__Records to process__:
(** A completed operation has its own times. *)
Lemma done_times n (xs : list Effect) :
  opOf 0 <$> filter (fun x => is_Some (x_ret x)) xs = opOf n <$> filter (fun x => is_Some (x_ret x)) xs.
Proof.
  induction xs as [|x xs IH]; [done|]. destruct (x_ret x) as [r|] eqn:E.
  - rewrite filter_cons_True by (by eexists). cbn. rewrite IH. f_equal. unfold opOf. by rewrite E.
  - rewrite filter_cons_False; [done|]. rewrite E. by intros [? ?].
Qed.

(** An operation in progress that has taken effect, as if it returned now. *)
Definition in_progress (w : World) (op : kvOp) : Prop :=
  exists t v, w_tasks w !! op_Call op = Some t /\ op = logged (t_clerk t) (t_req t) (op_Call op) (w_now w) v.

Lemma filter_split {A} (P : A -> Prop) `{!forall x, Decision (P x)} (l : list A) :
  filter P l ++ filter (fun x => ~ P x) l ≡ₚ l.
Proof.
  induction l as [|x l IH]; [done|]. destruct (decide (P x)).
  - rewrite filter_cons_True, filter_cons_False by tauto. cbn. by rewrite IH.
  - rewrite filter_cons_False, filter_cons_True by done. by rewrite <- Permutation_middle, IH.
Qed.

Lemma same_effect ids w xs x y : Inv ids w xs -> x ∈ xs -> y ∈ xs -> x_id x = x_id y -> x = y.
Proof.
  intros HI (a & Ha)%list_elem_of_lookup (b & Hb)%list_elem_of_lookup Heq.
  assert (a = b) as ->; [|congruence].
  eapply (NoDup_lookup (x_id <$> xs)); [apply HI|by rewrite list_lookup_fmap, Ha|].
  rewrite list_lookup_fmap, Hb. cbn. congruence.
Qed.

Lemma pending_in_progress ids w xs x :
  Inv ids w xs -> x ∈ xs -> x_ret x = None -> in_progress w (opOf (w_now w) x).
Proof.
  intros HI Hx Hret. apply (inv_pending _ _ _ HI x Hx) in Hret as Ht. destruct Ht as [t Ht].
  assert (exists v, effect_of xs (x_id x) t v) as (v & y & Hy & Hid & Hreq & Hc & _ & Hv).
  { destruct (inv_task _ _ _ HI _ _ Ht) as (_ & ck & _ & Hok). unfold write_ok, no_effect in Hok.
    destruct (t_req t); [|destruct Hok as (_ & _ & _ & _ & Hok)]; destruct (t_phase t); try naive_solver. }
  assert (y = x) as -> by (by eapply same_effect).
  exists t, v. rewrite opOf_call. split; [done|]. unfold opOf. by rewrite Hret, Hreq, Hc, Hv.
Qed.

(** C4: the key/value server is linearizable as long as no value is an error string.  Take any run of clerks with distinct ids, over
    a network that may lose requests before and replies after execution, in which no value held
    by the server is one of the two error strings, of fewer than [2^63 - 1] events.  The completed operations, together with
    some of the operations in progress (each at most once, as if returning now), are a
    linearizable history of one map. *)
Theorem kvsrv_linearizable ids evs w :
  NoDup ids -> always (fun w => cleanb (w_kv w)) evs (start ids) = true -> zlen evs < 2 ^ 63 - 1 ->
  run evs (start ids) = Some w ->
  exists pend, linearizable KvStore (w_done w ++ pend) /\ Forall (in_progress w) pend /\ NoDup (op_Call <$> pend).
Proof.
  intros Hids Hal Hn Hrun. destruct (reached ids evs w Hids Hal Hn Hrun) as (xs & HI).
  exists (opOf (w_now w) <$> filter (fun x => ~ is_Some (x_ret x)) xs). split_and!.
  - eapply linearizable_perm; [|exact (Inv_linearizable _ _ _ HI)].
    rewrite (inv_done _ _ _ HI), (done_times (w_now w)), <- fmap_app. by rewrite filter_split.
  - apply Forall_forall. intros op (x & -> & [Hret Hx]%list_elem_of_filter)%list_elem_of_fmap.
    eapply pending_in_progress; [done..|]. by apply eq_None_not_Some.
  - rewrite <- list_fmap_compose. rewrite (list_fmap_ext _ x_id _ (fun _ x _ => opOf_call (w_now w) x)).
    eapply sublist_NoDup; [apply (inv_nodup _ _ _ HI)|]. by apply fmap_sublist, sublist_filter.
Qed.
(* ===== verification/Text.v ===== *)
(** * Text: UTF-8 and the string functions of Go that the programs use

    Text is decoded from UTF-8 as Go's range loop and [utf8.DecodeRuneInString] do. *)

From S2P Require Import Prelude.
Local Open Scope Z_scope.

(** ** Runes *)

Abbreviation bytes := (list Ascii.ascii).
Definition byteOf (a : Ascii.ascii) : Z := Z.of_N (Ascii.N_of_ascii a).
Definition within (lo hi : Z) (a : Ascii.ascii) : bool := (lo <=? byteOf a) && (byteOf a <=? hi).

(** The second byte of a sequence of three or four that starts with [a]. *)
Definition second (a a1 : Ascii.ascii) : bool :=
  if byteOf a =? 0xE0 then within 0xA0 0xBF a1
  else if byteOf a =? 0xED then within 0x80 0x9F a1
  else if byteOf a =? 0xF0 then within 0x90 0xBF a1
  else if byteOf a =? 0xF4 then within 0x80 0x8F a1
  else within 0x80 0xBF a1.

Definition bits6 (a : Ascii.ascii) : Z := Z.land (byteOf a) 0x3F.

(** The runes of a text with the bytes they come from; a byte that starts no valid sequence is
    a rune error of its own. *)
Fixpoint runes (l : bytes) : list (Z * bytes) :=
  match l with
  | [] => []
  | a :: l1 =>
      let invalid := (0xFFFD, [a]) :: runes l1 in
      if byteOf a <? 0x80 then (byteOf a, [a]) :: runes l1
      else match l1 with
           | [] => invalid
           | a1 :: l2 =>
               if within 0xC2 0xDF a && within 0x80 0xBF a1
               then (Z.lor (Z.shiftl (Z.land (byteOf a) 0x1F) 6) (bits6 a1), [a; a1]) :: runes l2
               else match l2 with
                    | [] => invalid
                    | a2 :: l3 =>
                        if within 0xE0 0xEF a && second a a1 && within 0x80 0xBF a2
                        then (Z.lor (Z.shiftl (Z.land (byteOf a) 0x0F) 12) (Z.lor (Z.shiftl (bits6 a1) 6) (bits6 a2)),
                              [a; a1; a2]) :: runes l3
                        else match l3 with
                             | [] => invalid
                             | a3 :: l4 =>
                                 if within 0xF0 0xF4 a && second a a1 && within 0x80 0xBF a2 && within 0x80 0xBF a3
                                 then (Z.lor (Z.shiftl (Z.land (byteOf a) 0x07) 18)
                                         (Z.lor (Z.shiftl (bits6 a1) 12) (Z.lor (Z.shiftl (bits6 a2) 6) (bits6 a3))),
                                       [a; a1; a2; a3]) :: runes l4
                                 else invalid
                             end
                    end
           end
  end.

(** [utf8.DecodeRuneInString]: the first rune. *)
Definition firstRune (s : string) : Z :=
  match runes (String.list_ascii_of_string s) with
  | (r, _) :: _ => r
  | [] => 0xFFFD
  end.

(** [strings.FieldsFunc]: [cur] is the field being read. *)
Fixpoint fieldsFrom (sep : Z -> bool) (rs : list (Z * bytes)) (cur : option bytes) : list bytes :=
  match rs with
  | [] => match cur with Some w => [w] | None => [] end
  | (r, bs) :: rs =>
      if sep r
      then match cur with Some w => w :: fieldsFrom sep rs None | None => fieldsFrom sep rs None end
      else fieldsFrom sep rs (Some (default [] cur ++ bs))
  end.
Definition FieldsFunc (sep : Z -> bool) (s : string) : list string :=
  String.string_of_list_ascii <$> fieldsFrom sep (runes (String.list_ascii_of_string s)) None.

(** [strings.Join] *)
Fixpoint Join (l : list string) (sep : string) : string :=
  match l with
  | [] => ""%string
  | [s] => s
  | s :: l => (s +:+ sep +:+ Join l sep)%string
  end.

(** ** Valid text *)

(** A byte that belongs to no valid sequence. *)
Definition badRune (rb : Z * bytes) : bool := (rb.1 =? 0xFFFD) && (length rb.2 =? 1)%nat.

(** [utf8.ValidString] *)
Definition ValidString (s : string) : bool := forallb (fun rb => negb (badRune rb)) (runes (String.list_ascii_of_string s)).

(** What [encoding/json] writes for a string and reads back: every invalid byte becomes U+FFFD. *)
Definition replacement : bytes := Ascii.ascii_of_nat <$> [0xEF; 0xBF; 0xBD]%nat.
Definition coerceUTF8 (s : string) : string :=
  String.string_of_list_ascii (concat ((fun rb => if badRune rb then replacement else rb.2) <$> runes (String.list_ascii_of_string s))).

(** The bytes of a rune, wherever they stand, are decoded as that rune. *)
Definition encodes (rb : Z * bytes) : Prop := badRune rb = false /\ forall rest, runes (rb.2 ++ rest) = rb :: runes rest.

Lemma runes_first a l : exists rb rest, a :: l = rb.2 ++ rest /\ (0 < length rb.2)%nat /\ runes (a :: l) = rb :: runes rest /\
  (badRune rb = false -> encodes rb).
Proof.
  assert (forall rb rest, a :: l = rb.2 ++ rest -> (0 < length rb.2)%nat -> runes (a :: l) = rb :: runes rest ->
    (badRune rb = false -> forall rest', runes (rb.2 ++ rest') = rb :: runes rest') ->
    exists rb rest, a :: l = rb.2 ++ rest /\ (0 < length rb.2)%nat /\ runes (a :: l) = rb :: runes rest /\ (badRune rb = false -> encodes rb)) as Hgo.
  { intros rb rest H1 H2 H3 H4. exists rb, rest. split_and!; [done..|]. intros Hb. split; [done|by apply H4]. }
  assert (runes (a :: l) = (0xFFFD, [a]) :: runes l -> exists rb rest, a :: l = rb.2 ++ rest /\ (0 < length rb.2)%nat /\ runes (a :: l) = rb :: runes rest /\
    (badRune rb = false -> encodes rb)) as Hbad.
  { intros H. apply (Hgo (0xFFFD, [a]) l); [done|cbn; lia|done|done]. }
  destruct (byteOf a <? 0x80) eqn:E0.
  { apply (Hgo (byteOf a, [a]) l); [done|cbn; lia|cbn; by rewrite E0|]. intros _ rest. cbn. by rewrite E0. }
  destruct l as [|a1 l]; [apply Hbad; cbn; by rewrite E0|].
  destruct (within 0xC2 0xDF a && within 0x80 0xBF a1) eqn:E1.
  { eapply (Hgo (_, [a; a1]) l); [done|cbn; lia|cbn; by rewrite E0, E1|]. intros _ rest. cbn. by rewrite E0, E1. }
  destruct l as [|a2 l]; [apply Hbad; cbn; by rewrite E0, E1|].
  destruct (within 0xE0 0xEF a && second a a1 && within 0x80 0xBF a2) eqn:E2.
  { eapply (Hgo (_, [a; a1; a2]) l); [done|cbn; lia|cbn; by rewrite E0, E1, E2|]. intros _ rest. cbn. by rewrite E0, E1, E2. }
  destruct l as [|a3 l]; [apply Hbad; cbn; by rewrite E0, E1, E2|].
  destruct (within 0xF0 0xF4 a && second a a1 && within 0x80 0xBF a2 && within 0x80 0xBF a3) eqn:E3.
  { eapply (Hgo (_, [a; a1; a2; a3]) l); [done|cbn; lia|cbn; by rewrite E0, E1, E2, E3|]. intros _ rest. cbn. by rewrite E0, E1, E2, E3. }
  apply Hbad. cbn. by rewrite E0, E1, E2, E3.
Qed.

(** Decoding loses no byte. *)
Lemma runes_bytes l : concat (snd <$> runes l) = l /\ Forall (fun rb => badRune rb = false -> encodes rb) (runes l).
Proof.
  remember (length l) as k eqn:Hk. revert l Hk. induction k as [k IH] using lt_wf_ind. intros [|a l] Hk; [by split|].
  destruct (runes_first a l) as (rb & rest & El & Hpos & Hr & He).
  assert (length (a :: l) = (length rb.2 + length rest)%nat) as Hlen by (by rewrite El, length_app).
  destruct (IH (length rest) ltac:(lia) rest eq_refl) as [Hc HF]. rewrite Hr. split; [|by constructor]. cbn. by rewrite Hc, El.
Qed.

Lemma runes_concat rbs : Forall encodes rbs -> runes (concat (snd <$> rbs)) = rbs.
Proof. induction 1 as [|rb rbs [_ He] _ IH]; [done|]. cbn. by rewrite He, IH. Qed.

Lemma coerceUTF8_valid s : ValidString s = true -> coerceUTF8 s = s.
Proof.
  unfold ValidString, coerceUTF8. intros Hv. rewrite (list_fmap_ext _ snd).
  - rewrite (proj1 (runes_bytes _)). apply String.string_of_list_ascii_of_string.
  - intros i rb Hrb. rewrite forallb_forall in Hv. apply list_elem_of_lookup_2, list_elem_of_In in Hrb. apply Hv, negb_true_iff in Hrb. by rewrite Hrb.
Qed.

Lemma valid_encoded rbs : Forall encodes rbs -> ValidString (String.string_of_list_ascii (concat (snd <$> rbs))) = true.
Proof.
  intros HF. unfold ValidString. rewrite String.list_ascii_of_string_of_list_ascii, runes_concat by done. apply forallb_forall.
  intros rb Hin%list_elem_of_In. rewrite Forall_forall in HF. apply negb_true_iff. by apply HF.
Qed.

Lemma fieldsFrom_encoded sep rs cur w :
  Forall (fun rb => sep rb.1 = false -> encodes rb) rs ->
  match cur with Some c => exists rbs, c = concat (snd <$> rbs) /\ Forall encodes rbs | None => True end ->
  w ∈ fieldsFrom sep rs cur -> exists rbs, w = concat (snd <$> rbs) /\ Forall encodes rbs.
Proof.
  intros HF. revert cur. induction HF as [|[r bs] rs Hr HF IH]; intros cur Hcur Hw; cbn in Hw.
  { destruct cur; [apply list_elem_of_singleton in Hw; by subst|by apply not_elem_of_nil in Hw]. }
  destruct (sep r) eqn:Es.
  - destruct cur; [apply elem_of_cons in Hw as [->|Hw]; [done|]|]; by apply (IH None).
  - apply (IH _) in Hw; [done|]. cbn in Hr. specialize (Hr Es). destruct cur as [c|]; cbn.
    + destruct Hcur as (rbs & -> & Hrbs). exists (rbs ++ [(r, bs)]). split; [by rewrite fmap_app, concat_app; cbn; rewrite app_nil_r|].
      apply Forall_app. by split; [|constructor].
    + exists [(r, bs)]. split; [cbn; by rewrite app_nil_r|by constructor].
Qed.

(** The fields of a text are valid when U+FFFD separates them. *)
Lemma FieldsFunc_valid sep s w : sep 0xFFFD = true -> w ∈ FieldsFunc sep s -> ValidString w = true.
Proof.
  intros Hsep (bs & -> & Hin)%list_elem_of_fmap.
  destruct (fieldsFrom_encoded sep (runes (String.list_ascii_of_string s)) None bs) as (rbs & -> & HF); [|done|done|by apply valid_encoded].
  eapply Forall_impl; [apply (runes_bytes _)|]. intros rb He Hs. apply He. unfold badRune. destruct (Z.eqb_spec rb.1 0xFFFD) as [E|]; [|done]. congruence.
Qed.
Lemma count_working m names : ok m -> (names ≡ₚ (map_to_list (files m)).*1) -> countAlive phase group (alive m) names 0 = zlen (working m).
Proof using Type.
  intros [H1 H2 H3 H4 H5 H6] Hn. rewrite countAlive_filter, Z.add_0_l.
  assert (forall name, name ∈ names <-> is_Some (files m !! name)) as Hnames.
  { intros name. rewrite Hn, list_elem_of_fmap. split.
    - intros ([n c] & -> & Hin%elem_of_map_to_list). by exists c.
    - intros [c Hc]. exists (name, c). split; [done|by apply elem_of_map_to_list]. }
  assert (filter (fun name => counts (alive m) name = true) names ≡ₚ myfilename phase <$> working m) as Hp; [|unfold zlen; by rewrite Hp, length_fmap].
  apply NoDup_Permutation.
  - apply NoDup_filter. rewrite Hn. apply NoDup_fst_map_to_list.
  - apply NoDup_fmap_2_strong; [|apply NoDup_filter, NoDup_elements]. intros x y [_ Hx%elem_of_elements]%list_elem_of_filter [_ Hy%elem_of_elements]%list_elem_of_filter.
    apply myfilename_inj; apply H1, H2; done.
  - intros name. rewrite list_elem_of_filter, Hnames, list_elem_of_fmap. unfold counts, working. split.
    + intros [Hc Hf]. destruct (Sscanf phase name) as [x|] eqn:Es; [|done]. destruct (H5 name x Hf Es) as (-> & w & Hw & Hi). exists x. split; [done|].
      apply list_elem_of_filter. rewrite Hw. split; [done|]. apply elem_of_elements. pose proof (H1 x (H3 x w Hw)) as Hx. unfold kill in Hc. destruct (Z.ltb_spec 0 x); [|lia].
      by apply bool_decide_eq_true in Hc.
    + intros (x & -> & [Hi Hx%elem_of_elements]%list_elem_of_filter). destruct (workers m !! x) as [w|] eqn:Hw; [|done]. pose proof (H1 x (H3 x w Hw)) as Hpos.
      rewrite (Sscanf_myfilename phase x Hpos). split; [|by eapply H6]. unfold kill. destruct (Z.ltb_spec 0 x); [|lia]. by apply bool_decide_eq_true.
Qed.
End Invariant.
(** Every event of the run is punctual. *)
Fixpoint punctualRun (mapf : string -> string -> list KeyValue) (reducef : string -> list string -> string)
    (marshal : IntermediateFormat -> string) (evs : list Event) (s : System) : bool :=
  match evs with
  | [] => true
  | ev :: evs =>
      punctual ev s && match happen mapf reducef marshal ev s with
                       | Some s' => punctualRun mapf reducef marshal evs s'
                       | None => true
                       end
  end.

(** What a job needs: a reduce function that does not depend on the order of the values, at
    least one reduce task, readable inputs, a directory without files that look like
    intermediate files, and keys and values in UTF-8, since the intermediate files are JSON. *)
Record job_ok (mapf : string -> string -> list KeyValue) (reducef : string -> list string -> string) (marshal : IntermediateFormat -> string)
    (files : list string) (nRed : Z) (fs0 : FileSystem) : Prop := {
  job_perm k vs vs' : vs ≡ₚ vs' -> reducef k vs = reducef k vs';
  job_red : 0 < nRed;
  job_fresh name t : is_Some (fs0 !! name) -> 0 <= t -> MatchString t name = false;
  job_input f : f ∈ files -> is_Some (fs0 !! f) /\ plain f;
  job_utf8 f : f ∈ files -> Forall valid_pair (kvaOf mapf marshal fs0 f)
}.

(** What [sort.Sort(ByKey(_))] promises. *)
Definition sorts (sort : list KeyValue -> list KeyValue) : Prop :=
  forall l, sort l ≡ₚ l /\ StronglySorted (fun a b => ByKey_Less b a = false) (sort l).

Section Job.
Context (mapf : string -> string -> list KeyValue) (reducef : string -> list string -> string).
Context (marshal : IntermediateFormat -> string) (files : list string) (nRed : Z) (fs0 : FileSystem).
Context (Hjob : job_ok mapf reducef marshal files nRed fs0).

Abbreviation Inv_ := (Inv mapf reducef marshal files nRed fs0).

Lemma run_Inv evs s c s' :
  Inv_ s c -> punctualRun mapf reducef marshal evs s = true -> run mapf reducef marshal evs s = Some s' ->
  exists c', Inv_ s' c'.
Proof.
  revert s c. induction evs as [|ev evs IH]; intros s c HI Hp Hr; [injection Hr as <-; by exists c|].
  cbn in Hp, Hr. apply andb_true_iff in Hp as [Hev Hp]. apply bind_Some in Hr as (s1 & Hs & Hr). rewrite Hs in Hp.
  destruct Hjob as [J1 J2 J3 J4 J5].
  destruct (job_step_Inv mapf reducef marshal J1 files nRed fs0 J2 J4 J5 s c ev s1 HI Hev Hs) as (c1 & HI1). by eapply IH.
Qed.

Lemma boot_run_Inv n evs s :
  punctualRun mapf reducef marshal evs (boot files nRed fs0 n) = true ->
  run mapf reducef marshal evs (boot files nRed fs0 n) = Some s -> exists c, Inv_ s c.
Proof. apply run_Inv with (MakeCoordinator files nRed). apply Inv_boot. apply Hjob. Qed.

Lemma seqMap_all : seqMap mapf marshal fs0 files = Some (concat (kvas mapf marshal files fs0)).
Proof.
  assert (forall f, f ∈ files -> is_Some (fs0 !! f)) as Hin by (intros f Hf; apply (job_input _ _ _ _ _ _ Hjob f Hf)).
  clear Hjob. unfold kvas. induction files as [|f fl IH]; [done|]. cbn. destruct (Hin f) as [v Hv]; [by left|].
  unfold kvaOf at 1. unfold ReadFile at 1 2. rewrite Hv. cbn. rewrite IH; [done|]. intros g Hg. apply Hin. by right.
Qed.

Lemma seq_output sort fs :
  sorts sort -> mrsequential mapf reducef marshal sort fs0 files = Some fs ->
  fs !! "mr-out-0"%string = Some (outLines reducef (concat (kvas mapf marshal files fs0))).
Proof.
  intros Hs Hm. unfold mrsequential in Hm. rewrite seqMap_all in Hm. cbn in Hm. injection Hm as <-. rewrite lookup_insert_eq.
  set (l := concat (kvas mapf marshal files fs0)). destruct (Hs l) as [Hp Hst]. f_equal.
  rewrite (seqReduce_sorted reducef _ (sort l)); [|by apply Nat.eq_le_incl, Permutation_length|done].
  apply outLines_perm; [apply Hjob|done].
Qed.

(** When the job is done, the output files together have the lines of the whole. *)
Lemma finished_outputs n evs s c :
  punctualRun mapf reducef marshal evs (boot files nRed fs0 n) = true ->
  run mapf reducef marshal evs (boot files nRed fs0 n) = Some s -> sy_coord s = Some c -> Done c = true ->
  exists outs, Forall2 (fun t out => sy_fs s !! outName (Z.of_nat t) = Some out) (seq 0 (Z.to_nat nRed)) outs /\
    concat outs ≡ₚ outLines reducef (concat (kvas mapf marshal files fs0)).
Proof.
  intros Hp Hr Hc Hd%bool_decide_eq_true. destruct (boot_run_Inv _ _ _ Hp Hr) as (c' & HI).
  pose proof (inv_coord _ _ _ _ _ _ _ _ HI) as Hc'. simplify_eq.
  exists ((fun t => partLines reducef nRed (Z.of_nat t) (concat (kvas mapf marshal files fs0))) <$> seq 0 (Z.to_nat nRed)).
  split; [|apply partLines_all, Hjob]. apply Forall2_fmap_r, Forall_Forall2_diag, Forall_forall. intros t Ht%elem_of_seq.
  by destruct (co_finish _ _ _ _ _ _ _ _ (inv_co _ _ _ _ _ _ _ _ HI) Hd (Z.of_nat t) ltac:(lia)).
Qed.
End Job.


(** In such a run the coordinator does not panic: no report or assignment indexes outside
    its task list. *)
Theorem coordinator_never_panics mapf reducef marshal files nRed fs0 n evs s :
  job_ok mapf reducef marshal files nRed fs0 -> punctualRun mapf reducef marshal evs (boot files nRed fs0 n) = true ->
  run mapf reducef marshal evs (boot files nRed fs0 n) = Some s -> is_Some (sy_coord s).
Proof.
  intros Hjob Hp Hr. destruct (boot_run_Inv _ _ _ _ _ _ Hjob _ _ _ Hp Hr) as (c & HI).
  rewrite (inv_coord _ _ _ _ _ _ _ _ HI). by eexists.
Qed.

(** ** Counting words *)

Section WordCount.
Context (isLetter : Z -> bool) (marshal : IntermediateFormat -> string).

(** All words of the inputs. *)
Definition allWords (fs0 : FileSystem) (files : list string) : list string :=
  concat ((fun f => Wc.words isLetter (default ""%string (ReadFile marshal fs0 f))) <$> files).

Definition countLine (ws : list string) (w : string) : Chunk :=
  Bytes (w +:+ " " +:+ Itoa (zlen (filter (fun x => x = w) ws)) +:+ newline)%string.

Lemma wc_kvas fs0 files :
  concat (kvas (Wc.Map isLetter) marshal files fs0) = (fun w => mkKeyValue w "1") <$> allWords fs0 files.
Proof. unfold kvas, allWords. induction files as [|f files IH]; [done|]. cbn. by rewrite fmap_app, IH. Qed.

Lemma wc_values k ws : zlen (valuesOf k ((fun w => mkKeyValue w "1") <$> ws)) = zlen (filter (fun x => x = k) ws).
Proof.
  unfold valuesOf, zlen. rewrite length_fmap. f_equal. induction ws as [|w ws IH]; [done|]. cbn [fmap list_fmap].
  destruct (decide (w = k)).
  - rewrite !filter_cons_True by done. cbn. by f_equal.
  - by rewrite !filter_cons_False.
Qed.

__About this exercise__: Copy, exactly and only, the lines above that begin with the one containing "None => [] end" and finish with the one containing "else fieldsFrom sep".

__Solution to this problem__:
  | [] => match cur with Some w => [w] | None => [] end
  | (r, bs) :: rs =>
      if sep r
      then match cur with Some w => w :: fieldsFrom sep rs None | None => fieldsFrom sep rs None end
      else fieldsFrom sep rs (Some (default [] cur ++ bs))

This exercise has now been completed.